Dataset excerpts
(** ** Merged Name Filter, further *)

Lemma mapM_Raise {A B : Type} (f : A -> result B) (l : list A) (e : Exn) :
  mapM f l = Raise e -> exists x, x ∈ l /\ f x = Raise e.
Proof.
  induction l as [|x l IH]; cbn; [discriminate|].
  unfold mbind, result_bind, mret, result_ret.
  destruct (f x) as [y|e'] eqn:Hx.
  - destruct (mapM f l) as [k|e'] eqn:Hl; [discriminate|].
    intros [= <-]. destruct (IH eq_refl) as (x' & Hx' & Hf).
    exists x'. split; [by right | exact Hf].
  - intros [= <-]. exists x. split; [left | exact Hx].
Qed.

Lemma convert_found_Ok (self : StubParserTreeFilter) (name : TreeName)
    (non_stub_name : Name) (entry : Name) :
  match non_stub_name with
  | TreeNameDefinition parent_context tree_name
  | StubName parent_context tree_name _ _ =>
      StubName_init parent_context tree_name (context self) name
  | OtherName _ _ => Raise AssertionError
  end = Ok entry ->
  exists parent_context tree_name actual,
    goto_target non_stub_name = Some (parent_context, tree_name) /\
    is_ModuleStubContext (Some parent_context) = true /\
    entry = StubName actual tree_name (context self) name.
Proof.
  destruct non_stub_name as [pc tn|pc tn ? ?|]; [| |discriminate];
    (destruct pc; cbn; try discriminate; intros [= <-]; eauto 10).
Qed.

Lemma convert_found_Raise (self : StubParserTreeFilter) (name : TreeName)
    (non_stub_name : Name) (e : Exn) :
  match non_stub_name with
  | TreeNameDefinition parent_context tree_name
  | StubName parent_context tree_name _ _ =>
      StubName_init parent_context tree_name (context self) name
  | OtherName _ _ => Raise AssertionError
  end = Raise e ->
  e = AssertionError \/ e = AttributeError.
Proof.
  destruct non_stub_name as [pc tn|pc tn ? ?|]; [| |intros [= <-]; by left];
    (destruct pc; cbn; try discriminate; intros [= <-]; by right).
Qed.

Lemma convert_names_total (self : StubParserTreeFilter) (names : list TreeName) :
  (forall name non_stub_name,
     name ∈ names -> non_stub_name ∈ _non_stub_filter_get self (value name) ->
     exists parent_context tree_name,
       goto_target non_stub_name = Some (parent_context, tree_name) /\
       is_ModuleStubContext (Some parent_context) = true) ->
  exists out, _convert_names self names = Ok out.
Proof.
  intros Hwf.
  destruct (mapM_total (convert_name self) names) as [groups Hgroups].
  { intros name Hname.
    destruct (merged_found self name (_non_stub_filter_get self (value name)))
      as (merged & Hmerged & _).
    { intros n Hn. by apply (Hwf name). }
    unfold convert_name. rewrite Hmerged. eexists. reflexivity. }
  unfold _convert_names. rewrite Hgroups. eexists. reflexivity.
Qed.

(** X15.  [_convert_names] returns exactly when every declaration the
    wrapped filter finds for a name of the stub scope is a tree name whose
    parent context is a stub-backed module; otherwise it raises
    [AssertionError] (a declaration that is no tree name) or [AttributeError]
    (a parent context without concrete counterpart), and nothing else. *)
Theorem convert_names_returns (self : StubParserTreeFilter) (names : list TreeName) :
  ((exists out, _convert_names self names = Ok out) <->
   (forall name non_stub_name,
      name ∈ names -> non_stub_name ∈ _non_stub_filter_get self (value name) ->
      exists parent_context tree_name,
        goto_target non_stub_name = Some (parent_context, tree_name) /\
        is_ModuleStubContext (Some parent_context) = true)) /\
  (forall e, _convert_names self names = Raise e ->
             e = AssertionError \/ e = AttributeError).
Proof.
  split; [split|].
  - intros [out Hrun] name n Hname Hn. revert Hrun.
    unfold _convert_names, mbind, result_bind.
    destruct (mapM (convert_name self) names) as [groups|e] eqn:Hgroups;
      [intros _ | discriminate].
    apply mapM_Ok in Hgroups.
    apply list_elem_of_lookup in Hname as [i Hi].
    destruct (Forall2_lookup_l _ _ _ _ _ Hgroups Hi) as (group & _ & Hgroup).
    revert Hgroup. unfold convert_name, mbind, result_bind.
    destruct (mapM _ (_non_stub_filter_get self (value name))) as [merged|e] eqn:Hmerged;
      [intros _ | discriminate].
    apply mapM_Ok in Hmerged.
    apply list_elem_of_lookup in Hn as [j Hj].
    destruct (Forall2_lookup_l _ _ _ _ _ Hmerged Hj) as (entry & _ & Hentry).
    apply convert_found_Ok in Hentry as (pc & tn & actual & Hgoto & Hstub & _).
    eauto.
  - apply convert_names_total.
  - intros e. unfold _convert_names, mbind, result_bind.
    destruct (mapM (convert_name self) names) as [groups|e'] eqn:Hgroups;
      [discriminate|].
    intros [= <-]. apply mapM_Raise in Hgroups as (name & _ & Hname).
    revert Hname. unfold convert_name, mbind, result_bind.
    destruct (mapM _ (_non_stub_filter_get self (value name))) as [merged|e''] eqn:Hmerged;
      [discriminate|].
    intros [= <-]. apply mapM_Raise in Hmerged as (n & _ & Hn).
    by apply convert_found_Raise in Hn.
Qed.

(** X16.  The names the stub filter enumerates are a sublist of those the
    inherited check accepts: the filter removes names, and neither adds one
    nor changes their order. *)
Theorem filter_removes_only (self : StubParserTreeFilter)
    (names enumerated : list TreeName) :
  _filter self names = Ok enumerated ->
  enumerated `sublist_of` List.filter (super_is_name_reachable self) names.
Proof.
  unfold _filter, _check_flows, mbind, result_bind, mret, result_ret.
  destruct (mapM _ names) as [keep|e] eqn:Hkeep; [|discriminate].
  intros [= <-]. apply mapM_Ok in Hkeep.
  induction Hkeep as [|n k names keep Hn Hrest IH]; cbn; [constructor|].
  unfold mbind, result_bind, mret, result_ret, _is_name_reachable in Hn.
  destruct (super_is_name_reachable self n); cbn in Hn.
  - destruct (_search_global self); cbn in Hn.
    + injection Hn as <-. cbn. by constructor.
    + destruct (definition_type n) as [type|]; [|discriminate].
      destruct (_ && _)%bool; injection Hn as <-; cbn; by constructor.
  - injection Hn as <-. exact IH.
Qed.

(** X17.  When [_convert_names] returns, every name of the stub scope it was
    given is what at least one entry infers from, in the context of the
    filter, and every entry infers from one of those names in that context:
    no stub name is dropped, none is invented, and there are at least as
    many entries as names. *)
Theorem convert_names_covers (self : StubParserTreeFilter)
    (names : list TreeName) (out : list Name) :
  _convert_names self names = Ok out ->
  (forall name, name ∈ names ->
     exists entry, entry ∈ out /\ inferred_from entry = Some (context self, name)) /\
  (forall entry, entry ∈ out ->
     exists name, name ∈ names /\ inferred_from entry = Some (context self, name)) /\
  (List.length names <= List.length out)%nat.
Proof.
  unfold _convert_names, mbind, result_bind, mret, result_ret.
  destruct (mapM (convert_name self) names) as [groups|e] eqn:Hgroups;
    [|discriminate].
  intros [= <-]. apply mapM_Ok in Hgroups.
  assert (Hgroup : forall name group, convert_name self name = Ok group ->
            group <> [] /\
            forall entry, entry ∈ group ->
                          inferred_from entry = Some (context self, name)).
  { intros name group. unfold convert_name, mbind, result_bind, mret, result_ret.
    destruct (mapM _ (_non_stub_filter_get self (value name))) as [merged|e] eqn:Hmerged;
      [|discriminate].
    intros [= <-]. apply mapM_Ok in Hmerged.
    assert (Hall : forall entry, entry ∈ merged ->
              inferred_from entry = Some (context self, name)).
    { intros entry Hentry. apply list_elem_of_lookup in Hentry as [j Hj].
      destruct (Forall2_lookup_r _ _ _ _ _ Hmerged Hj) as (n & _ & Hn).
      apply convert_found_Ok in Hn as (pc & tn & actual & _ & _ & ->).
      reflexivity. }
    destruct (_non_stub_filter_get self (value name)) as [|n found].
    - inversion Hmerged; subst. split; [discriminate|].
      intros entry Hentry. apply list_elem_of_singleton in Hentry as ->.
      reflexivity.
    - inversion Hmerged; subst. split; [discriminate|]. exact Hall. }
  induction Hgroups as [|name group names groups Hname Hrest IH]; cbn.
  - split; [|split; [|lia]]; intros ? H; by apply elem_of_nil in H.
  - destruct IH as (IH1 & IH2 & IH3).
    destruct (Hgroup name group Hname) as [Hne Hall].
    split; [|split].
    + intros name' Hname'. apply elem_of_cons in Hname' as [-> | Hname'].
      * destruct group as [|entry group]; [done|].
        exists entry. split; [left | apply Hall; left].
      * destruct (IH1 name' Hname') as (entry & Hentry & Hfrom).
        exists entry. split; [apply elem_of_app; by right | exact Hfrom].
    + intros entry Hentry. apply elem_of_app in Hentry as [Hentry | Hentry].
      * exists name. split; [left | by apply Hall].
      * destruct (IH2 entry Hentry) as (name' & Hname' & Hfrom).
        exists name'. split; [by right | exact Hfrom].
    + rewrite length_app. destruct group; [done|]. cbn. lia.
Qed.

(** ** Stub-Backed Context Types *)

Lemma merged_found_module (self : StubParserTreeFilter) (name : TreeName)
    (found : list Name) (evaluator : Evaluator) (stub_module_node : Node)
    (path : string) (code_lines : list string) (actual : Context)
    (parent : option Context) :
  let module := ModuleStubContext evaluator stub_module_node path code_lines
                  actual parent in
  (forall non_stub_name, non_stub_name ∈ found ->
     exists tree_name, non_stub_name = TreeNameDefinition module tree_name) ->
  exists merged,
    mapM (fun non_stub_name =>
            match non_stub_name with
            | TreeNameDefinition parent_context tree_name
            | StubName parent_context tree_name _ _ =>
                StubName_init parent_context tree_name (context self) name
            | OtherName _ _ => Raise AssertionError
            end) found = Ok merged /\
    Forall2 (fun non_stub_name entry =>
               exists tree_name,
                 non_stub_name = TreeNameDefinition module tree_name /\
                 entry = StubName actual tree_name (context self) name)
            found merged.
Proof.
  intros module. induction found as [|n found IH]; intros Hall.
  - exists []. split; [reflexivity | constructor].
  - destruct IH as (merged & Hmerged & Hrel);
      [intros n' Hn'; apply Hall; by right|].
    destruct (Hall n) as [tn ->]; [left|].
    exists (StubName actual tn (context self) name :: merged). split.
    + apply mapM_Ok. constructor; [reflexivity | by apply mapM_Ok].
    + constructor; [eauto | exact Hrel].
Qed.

**Instructions to follow**
Above are the lines; repeat exactly the ones from the line containing "intros [= <-]. apply mapM_Ok in Hkeep." down to the line containing "given is what", both inclusive.

**Written response**
  intros [= <-]. apply mapM_Ok in Hkeep.
  induction Hkeep as [|n k names keep Hn Hrest IH]; cbn; [constructor|].
  unfold mbind, result_bind, mret, result_ret, _is_name_reachable in Hn.
  destruct (super_is_name_reachable self n); cbn in Hn.
  - destruct (_search_global self); cbn in Hn.
    + injection Hn as <-. cbn. by constructor.
    + destruct (definition_type n) as [type|]; [|discriminate].
      destruct (_ && _)%bool; injection Hn as <-; cbn; by constructor.
  - injection Hn as <-. exact IH.
Qed.

(** X17.  When [_convert_names] returns, every name of the stub scope it was
    given is what at least one entry infers from, in the context of the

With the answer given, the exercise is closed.